(* ===== verification/_CoqProject ===== *)
-Q . S2P
Prelude.v
Constants.v
Bn.v
BnBytes.v
State.v
Addresses.v
Value.v
AmmMath.v
BankBalance.v
Twap.v
Oracle.v
PositionMath.v
CurveMath.v
Repeg.v
AmmController.v
OrdersMath.v
Position.v
Maps.v
Funding.v
FundingProps.v
Fees.v
Margin.v
OrderValidation.v
Orders.v
MarginProps.v
Events.v
EventFunding.v
Tokens.v
BankHandlers.v
EventBanks.v
BankLedger.v
BankOrders.v
Loading.v
Trading.v
EventOrders.v
Liquidation.v
EventTrades.v
TradingProps.v
Frames.v
LiquidationProps.v
BankTypes.v
Admin.v
EventAdmin.v
EventLog.v
AdminProps.v
Exposure.v
System.v
EventSystem.v
EventKinds.v
EventProps.v
EventFills.v
Typing.v
TypedCurves.v
TypedUsers.v
TypedTrades.v
TypedBanks.v
TypedSystem.v
SystemExposure.v
Contexts.v
Transactions.v
Custody.v
Liveness.v
Withdrawals.v
SystemLiveness.v
MockOracle.v
Faucet.v
Examples.v
Witnesses.v
SystemExamples.v
EventExamples.v
CustodyExamples.v
(** The reserves with spread: the quote reserve moves against the trader by at most
    half of the spread's share of it, and the base reserve follows the invariant. *)
Theorem calculate_spread_reserves_ok amm direction b q :
  AMM.typed amm →
  calculate_spread_reserves amm direction = Ok (b, q) →
  let q0 := amm.(AMM.quote_asset_reserve) in
  let spread := side_spread amm direction in
  b = amm.(AMM.sqrt_k) * amm.(AMM.sqrt_k) / q ∧ 0 < q
  ∧ match direction with Long => q0 ≤ q | Short => q ≤ q0 end
  ∧ (spread = 0 → q = q0)
  ∧ (spread ≤ BID_ASK_SPREAD_PRECISION →
     (Z.abs (q - q0)) * (BID_ASK_SPREAD_PRECISION - spread / 2)
       ≤ q0 * (spread / 2)).
Proof.
  intros Hty Hok q0 spread. unfold calculate_spread_reserves in Hok.
  pose proof (AMM.quote_asset_reserve_ty _ Hty) as Hq0. fold q0 in Hq0.
  assert (has_type U128 spread) as Hst.
  { unfold spread, side_spread. destruct Hty. by destruct direction. }
  change (match direction with Long => _ | Short => _ end) with spread in Hok at 1 2.
  fold q0 in Hok. cbv zeta in Hok.
  apply bind_ok in Hok as (delta & Hdelta & Hok). apply bind_ok in Hok as (q' & Hq' & Hok).
  assert (has_type U128 q'
          ∧ q' = match direction with Long => q0 + delta | Short => q0 - delta end)
    as [Hqt Hqd] by (clear - Hq'; destruct direction; inv_ok; done).
  pose proof (AMM.sqrt_k_ty _ Hty).
  assert (b = AMM.sqrt_k amm * AMM.sqrt_k amm / q ∧ 0 < q ∧ q = q') as (Hb & Hq & ->)
    by (clear - Hok Hqt H1 H0; inv_bn; done).
  split; [done|]. split; [done|].
  unfold has_type in Hst, Hq0, Hqt. cbn [int_min int_max] in Hst, Hq0, Hqt.
  unfold BID_ASK_SPREAD_PRECISION in *.
  assert (0 ≤ delta ∧ (spread = 0 → delta = 0)
    ∧ (spread ≤ 1000000 → delta * (1000000 - spread / 2) ≤ q0 * (spread / 2))) as (H2 & H3 & H4).
  { destruct (Z.ltb_spec 0 spread) as [Hs|Hs].
    - apply bind_ok in Hdelta as (h & Hh & Hdelta). apply op_div_ok in Hh as [_ ->].
      apply bind_ok in Hdelta as (d & Hd & Hdelta). apply op_div_ok in Hd as [Hh0 ->].
      unfold int_quot in *; cbn [is_signed] in *.
      rewrite (u128_div_wrap spread 2) in * by (unfold has_type; cbn [int_min int_max]; lia).
      pose proof (Z.div_pos spread 2 ltac:(lia) ltac:(lia)).
      rewrite u128_div_wrap in Hdelta by (unfold has_type; cbn [int_min int_max]; lia).
      apply cdiv_ok in Hdelta as (Hd0 & -> & Hdt). unfold int_quot in *; cbn [is_signed] in *.
      split; [apply Hdt|]. split; [lia|]. intros Hle.
      set (h := spread / 2) in *.
      pose proof (Z.div_mod 1000000 h ltac:(lia)). pose proof (Z.mod_pos_bound 1000000 h ltac:(lia)).
      set (d := 1000000 / h) in *. assert (0 < d) by (assert (0 ≤ d) by (apply Z.div_pos; lia); lia).
      pose proof (mul_div_le' q0 d ltac:(lia)). set (x := q0 / d) in *.
      assert (0 ≤ x) by (apply Z.div_pos; lia). nia.
    - apply Ok_inj in Hdelta as <-. assert (spread = 0) as Hz by lia. rewrite Hz. change (0 / 2) with 0. split_and!; try done; lia. }
  destruct direction; subst q'; (split; [lia|]); split; intros.
  - rewrite H3 by done. lia.
  - replace (Z.abs (q0 + delta - q0)) with delta by lia. auto.
  - rewrite H3 by done. lia.
  - replace (Z.abs (q0 - delta - q0)) with delta by lia. auto.
Qed.
End Properties.


(** ** Witnesses *)

Lemma calculate_swap_output_spec_witness :
  calculate_swap_output 1000 5000 Add 5000 = Ok (4166, 6000).
Proof.
  rewrite (calculate_swap_output_spec 1000 5000 Add 5000) by (split; vm_compute; discriminate).
  reflexivity.
Defined.
(** The two parts of a withdrawal are covered by the two vaults, and they add up to
    the amount unless both vaults together hold less. *)
Theorem calculate_withdrawal_amounts_spec amount collateral insurance :
  has_type U64 amount → has_type U64 collateral → has_type U64 insurance →
  ∃ a b, calculate_withdrawal_amounts amount collateral insurance = Ok (a, b)
    ∧ 0 ≤ a ≤ collateral ∧ 0 ≤ b ≤ insurance
    ∧ a + b = Z.min amount (collateral + insurance)
    ∧ (amount ≤ collateral → b = 0).
Proof.
  intros Ha Hc Hi. unfold calculate_withdrawal_amounts, csub, math, checked_sub.
  unfold has_type in Ha, Hc, Hi. cbn [int_min int_max] in Ha, Hc, Hi.
  destruct (Z.leb_spec amount collateral).
  { eexists _, _. split; [done|]. lia. }
  rewrite checked_in by int_lia. cbn [ok_or bind].
  destruct (Z.ltb_spec (amount - collateral) insurance);
    (eexists _, _; split; [done|]; lia).
Qed.

(** ** Witnesses *)

(** A quote asset bank whose deposits have earned half of their value. *)
Definition example_bank : Bank := {|
  Bank.bank_index := 0; Bank.pubkey := 1; Bank.oracle := 0;
  Bank.oracle_source := QuoteAsset; Bank.mint := 2; Bank.vault := 3;
  Bank.vault_authority := 4; Bank.vault_authority_nonce := 255; Bank.decimals := 6;
  Bank.optimal_utilization := 700000; Bank.optimal_borrow_rate := 100000;
  Bank.max_borrow_rate := 1000000; Bank.deposit_balance := 1000000000;
  Bank.borrow_balance := 400000000; Bank.cumulative_deposit_interest := 15000000000;
  Bank.cumulative_borrow_interest := 20000000000; Bank.last_updated := 1000;
  Bank.initial_asset_weight := 100; Bank.maintenance_asset_weight := 100;
  Bank.initial_liability_weight := 100; Bank.maintenance_liability_weight := 100;
|}.

Lemma example_bank_typed : Bank.typed example_bank.
Proof. split; split; vm_compute; discriminate. Qed.

Lemma example_bank_wf : bank_wf example_bank.
Proof. split; vm_compute; discriminate. Qed.

Definition example_deposit : UserBankBalance := UserBankBalance.mk 0 Deposit 2000000.

Lemma update_bank_balances_conserves_witness :
  ∃ bank' b',
    update_bank_balances 9000000 Borrow example_bank example_deposit = Ok (bank', b')
    ∧ conserves example_bank bank' example_deposit b'.
Proof.
  eexists _, _. split; [vm_compute; reflexivity|].
  apply (update_bank_balances_conserves 9000000 Borrow).
  - apply example_bank_wf.
  - vm_compute. discriminate.
  - vm_compute. reflexivity.
Defined.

_Problem to work on_: Give back exactly the lines from the first line of the records through the line holding "calculate_spread_reserves amm direction", including both of those lines and leaving out all others.

_Answer space_:
(* ===== verification/_CoqProject ===== *)
-Q . S2P
Prelude.v
Constants.v
Bn.v
BnBytes.v
State.v
Addresses.v
Value.v
AmmMath.v
BankBalance.v
Twap.v
Oracle.v
PositionMath.v
CurveMath.v
Repeg.v
AmmController.v
OrdersMath.v
Position.v
Maps.v
Funding.v
FundingProps.v
Fees.v
Margin.v
OrderValidation.v
Orders.v
MarginProps.v
Events.v
EventFunding.v
Tokens.v
BankHandlers.v
EventBanks.v
BankLedger.v
BankOrders.v
Loading.v
Trading.v
EventOrders.v
Liquidation.v
EventTrades.v
TradingProps.v
Frames.v
LiquidationProps.v
BankTypes.v
Admin.v
EventAdmin.v
EventLog.v
AdminProps.v
Exposure.v
System.v
EventSystem.v
EventKinds.v
EventProps.v
EventFills.v
Typing.v
TypedCurves.v
TypedUsers.v
TypedTrades.v
TypedBanks.v
TypedSystem.v
SystemExposure.v
Contexts.v
Transactions.v
Custody.v
Liveness.v
Withdrawals.v
SystemLiveness.v
MockOracle.v
Faucet.v
Examples.v
Witnesses.v
SystemExamples.v
EventExamples.v
CustodyExamples.v
(** The reserves with spread: the quote reserve moves against the trader by at most
    half of the spread's share of it, and the base reserve follows the invariant. *)
Theorem calculate_spread_reserves_ok amm direction b q :
  AMM.typed amm →
  calculate_spread_reserves amm direction = Ok (b, q) →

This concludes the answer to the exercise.